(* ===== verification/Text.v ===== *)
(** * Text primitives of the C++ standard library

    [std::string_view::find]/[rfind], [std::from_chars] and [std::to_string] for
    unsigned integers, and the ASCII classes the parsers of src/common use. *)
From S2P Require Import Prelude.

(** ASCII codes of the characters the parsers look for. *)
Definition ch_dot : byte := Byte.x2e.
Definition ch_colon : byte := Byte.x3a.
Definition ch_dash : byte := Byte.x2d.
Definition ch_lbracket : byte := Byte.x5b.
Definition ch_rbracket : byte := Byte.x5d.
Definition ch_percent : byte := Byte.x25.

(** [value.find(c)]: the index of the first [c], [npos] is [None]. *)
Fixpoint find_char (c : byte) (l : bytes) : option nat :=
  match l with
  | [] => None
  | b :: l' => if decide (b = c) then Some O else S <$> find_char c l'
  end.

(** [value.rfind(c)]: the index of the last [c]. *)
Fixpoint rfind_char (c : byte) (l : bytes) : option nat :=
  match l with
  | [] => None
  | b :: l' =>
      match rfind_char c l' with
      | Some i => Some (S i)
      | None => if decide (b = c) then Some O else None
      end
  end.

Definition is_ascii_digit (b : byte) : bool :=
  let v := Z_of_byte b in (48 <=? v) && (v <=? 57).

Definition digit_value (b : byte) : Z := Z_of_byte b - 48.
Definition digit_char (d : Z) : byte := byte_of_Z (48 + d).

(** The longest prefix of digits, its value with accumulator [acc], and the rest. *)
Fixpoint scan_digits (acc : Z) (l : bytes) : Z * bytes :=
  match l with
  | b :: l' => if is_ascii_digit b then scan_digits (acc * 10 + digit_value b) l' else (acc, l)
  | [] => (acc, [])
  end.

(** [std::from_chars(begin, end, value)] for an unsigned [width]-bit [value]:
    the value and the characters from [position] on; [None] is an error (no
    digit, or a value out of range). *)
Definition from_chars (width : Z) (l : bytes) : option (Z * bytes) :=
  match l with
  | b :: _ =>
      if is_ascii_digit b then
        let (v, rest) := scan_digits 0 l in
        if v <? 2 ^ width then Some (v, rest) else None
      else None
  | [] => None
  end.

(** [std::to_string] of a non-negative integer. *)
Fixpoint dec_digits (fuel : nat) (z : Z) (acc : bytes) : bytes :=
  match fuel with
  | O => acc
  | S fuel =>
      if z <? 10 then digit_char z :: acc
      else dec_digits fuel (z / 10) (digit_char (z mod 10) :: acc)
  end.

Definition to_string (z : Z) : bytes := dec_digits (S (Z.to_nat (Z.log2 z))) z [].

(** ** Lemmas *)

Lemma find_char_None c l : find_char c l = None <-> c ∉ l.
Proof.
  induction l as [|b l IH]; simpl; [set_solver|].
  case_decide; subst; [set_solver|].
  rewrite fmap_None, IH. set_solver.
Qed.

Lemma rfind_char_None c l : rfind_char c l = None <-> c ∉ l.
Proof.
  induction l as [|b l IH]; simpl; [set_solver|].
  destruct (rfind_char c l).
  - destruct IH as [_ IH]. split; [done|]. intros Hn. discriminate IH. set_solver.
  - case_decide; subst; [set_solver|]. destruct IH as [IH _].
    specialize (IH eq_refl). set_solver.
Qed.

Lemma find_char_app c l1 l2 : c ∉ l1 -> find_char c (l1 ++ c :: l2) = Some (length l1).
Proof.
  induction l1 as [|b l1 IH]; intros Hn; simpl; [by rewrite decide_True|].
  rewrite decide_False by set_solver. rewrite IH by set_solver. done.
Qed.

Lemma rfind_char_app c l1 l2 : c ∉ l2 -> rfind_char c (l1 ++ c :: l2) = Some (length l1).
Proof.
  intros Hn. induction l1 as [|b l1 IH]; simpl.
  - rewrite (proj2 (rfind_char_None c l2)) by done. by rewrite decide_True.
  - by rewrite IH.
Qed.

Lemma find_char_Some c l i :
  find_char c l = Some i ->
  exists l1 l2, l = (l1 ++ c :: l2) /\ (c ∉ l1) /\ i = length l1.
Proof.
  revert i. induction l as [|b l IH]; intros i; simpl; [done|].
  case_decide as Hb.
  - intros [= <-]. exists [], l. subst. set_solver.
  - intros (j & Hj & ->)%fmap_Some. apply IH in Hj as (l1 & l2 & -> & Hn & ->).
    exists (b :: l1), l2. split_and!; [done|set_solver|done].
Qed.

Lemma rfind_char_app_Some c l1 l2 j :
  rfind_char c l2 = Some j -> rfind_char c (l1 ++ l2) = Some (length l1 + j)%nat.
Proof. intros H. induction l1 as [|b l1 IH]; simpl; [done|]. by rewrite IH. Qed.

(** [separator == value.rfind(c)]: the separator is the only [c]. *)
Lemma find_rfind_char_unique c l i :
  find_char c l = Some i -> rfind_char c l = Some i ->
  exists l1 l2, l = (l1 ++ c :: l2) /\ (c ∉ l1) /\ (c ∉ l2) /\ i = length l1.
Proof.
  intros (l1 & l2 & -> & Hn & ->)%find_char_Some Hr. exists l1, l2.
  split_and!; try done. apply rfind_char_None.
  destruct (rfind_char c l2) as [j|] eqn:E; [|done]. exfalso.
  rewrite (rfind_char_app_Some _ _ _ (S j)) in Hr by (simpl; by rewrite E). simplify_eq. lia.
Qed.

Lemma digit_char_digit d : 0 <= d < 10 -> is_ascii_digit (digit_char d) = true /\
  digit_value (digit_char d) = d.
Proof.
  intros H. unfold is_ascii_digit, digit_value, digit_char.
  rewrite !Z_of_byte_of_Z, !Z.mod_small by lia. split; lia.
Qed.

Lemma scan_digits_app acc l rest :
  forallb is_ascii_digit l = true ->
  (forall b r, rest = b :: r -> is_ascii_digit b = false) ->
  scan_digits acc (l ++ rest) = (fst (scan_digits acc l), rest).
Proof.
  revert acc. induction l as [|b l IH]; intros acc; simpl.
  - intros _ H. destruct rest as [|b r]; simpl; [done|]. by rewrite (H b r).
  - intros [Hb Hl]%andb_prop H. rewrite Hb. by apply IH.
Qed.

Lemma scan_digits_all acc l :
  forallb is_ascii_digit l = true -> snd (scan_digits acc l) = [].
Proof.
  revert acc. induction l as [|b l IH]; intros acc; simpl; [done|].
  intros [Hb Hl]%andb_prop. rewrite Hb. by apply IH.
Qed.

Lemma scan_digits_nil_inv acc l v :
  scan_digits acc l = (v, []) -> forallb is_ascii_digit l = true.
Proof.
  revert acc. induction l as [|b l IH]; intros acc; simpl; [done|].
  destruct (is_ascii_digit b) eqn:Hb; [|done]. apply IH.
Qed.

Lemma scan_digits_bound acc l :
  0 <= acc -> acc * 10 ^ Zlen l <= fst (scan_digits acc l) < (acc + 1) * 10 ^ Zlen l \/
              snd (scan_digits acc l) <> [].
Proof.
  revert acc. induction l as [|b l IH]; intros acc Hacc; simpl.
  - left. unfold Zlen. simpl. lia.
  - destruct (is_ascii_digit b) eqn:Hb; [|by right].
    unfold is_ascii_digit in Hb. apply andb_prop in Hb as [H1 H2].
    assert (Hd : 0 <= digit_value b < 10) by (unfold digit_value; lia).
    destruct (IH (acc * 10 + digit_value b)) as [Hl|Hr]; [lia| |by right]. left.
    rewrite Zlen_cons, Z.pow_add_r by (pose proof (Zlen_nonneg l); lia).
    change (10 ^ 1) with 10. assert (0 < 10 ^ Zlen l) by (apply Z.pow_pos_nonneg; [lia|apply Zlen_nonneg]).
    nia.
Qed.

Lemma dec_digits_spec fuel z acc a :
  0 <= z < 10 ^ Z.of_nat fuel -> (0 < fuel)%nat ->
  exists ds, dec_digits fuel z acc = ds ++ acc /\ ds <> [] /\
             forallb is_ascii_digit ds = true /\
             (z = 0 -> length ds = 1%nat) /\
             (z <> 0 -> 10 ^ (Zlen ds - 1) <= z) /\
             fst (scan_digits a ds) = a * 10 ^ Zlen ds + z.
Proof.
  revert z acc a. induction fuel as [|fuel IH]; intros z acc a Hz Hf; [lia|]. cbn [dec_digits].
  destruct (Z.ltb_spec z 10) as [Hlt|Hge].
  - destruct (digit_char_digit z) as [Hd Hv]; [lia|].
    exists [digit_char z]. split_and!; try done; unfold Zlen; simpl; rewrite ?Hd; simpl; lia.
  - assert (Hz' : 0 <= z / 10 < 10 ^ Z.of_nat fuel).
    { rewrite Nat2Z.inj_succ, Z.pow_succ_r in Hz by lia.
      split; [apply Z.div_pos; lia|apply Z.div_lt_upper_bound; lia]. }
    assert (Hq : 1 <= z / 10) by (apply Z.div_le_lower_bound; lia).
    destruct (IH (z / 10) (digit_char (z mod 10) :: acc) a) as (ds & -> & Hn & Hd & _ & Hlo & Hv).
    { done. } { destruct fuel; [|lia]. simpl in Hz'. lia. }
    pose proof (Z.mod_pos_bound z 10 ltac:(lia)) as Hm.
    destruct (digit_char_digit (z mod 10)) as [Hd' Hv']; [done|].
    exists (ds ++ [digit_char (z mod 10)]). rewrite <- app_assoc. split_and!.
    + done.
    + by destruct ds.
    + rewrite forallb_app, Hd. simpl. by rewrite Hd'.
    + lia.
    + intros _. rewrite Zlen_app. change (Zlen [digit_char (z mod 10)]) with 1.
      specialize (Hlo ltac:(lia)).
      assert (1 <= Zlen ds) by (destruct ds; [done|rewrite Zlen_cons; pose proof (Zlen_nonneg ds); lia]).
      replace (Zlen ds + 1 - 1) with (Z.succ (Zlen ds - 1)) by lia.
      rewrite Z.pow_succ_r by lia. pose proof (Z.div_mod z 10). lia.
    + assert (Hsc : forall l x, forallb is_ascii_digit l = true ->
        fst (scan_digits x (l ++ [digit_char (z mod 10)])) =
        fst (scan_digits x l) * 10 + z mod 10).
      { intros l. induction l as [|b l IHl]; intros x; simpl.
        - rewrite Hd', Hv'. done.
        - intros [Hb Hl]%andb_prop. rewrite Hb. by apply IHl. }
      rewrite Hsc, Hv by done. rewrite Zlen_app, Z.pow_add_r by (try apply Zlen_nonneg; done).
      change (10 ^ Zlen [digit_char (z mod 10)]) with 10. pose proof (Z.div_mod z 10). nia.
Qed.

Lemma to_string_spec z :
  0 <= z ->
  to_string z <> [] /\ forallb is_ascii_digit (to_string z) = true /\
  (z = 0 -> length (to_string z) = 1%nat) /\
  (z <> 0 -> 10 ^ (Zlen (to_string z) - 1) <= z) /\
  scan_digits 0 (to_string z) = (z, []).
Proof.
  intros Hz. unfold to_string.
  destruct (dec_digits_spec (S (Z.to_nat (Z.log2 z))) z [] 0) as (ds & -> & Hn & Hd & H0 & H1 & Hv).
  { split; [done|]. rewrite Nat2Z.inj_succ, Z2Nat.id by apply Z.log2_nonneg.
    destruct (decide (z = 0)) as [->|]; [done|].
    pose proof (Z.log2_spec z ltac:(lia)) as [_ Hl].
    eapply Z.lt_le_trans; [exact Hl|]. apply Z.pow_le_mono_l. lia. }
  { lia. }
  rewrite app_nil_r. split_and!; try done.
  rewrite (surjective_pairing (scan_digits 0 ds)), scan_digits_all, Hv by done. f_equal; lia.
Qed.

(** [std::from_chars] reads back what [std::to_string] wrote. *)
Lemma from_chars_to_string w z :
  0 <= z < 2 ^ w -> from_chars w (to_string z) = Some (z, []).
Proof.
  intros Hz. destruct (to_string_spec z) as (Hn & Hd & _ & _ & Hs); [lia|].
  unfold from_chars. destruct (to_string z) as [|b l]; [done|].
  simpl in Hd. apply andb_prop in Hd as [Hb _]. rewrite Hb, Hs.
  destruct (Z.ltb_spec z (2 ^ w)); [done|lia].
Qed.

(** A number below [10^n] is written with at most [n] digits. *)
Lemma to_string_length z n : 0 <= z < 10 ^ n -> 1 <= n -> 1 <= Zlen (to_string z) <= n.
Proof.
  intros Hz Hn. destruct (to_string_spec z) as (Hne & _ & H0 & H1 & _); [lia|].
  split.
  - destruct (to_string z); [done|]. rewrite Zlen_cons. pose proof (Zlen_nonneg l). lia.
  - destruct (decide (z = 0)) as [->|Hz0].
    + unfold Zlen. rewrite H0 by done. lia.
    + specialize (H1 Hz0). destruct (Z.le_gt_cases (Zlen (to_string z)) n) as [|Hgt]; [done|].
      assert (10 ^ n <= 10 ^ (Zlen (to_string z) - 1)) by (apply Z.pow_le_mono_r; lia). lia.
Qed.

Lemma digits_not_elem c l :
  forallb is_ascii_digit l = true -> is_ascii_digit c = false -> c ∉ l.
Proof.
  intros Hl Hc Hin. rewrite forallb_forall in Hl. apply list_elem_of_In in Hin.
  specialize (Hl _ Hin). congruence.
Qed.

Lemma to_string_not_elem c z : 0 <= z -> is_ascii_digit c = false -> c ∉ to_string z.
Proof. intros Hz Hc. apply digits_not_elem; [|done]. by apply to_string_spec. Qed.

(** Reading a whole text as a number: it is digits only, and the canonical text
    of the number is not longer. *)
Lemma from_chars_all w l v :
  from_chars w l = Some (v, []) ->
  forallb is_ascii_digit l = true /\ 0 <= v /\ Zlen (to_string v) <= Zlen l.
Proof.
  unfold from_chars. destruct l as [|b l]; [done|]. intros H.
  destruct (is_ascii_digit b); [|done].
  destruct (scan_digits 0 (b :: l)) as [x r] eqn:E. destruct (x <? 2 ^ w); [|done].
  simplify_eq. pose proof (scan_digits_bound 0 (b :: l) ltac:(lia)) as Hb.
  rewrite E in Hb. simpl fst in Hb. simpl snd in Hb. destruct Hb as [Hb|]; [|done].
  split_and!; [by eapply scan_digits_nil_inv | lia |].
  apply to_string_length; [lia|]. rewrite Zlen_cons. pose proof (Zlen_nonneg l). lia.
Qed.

WHAT THE TASK ASKS
Return, unchanged, the run of lines above that opens with the line containing "Lemma scan_digits_bound acc" and closes with the line containing "assert (1 <= Zlen". Include both.

RESPONSE TO THIS TASK
Lemma scan_digits_bound acc l :
  0 <= acc -> acc * 10 ^ Zlen l <= fst (scan_digits acc l) < (acc + 1) * 10 ^ Zlen l \/
              snd (scan_digits acc l) <> [].
Proof.
  revert acc. induction l as [|b l IH]; intros acc Hacc; simpl.
  - left. unfold Zlen. simpl. lia.
  - destruct (is_ascii_digit b) eqn:Hb; [|by right].
    unfold is_ascii_digit in Hb. apply andb_prop in Hb as [H1 H2].
    assert (Hd : 0 <= digit_value b < 10) by (unfold digit_value; lia).
    destruct (IH (acc * 10 + digit_value b)) as [Hl|Hr]; [lia| |by right]. left.
    rewrite Zlen_cons, Z.pow_add_r by (pose proof (Zlen_nonneg l); lia).
    change (10 ^ 1) with 10. assert (0 < 10 ^ Zlen l) by (apply Z.pow_pos_nonneg; [lia|apply Zlen_nonneg]).
    nia.
Qed.

Lemma dec_digits_spec fuel z acc a :
  0 <= z < 10 ^ Z.of_nat fuel -> (0 < fuel)%nat ->
  exists ds, dec_digits fuel z acc = ds ++ acc /\ ds <> [] /\
             forallb is_ascii_digit ds = true /\
             (z = 0 -> length ds = 1%nat) /\
             (z <> 0 -> 10 ^ (Zlen ds - 1) <= z) /\
             fst (scan_digits a ds) = a * 10 ^ Zlen ds + z.
Proof.
  revert z acc a. induction fuel as [|fuel IH]; intros z acc a Hz Hf; [lia|]. cbn [dec_digits].
  destruct (Z.ltb_spec z 10) as [Hlt|Hge].
  - destruct (digit_char_digit z) as [Hd Hv]; [lia|].
    exists [digit_char z]. split_and!; try done; unfold Zlen; simpl; rewrite ?Hd; simpl; lia.
  - assert (Hz' : 0 <= z / 10 < 10 ^ Z.of_nat fuel).
    { rewrite Nat2Z.inj_succ, Z.pow_succ_r in Hz by lia.
      split; [apply Z.div_pos; lia|apply Z.div_lt_upper_bound; lia]. }
    assert (Hq : 1 <= z / 10) by (apply Z.div_le_lower_bound; lia).
    destruct (IH (z / 10) (digit_char (z mod 10) :: acc) a) as (ds & -> & Hn & Hd & _ & Hlo & Hv).
    { done. } { destruct fuel; [|lia]. simpl in Hz'. lia. }
    pose proof (Z.mod_pos_bound z 10 ltac:(lia)) as Hm.
    destruct (digit_char_digit (z mod 10)) as [Hd' Hv']; [done|].
    exists (ds ++ [digit_char (z mod 10)]). rewrite <- app_assoc. split_and!.
    + done.
    + by destruct ds.
    + rewrite forallb_app, Hd. simpl. by rewrite Hd'.
    + lia.
    + intros _. rewrite Zlen_app. change (Zlen [digit_char (z mod 10)]) with 1.
      specialize (Hlo ltac:(lia)).
      assert (1 <= Zlen ds) by (destruct ds; [done|rewrite Zlen_cons; pose proof (Zlen_nonneg ds); lia]).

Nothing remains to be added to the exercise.